# Provided records
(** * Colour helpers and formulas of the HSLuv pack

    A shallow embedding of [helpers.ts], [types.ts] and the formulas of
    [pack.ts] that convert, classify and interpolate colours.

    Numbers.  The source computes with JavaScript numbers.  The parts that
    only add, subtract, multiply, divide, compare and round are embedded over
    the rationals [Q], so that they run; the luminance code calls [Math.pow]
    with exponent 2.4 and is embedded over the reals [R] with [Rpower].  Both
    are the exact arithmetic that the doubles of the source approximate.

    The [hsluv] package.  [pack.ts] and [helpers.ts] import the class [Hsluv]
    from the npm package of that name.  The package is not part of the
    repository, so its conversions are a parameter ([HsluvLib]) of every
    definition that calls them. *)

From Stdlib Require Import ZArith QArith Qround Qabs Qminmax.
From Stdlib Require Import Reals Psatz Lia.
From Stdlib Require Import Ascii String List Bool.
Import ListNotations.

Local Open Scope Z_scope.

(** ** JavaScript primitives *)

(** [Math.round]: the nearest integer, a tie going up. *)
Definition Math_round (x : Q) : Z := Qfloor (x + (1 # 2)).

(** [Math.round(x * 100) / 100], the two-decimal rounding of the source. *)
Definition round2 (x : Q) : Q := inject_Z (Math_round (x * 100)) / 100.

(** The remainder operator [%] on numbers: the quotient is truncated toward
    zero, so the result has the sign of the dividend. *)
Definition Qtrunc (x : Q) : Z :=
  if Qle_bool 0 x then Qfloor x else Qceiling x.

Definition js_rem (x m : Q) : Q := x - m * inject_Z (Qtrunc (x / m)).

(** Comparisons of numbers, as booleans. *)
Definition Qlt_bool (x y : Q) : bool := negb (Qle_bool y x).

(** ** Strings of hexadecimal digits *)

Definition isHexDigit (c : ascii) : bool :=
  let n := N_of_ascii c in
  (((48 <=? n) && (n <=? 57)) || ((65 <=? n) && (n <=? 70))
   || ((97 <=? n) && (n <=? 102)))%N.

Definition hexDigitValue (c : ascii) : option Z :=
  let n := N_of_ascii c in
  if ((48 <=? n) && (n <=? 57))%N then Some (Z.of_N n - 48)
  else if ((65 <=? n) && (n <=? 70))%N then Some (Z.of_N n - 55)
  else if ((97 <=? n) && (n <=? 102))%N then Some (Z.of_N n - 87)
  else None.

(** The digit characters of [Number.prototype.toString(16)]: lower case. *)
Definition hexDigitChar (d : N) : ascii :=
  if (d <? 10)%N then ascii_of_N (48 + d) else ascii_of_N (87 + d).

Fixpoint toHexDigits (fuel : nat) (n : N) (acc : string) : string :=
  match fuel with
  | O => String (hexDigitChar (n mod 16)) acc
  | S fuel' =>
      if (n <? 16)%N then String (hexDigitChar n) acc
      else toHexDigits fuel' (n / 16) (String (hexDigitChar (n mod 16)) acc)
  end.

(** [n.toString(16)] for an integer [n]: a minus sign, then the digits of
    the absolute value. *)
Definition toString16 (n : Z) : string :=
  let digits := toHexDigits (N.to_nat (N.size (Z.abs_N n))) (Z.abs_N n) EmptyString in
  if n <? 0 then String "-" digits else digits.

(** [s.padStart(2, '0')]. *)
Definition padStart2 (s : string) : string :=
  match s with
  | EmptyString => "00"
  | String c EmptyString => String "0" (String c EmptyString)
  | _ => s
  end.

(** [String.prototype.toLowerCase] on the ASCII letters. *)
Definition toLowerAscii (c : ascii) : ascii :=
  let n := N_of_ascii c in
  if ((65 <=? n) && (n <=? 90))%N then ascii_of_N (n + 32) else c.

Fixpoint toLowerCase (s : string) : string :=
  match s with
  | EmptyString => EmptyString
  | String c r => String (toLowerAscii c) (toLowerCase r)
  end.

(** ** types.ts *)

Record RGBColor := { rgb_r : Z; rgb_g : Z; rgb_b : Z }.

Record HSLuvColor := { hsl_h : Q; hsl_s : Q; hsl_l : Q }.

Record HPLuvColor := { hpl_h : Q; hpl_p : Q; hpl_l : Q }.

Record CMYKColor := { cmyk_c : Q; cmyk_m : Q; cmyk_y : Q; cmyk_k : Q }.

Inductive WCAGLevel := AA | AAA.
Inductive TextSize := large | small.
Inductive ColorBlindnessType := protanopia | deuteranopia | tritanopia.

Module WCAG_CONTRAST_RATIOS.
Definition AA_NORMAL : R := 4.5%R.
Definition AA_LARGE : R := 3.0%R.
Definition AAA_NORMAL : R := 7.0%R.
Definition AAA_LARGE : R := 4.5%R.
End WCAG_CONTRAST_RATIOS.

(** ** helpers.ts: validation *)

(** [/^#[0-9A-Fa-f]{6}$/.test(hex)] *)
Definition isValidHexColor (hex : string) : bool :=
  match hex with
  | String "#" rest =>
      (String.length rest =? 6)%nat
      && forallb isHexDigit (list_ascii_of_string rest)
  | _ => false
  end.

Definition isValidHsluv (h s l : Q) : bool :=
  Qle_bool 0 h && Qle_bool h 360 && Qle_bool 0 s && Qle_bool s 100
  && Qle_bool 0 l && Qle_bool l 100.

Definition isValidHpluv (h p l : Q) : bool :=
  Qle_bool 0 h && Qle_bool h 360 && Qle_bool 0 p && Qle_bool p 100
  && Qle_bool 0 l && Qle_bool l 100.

==

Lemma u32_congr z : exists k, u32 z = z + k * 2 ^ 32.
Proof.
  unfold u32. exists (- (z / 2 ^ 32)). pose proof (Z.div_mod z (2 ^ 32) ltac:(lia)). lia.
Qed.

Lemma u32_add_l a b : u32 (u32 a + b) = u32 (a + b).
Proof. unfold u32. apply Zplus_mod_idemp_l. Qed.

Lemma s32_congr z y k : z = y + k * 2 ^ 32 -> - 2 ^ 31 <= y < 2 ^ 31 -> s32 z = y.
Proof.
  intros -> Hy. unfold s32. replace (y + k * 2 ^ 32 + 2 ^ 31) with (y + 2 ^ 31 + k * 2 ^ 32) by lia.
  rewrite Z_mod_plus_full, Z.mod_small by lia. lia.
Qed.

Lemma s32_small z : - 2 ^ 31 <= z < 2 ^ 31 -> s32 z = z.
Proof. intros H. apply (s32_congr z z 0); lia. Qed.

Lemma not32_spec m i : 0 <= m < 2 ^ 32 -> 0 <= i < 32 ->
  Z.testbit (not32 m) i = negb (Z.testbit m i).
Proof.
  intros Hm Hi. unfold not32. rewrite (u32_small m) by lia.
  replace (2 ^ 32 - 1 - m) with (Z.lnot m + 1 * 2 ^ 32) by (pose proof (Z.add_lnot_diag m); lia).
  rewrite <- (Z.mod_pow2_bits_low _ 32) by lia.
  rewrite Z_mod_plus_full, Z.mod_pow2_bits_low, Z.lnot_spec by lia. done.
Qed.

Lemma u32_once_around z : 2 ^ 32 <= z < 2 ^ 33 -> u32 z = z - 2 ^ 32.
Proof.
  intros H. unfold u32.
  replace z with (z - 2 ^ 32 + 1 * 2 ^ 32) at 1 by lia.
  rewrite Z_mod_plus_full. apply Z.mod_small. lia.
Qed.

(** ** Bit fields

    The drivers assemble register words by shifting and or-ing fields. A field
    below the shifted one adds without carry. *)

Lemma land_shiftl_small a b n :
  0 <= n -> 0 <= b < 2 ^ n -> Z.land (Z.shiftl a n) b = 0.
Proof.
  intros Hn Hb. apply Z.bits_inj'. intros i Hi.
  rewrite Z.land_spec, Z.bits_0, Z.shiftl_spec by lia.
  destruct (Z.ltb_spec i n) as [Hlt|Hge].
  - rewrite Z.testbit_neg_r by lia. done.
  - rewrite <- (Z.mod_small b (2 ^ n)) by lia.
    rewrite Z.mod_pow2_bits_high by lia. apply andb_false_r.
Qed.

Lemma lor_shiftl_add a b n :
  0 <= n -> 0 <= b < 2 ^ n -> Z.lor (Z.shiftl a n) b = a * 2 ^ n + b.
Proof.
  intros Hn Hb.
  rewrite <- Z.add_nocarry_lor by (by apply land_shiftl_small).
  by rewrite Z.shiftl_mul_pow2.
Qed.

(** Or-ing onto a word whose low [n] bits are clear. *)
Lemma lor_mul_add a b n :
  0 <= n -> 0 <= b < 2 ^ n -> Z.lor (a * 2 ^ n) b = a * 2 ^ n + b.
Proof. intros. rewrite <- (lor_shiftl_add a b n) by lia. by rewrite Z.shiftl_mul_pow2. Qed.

# Work instruction
Lines of the material that contain the word "formulas" are to be gathered.

# Exercise response
(** * Colour helpers and formulas of the HSLuv pack
    A shallow embedding of [helpers.ts], [types.ts] and the formulas of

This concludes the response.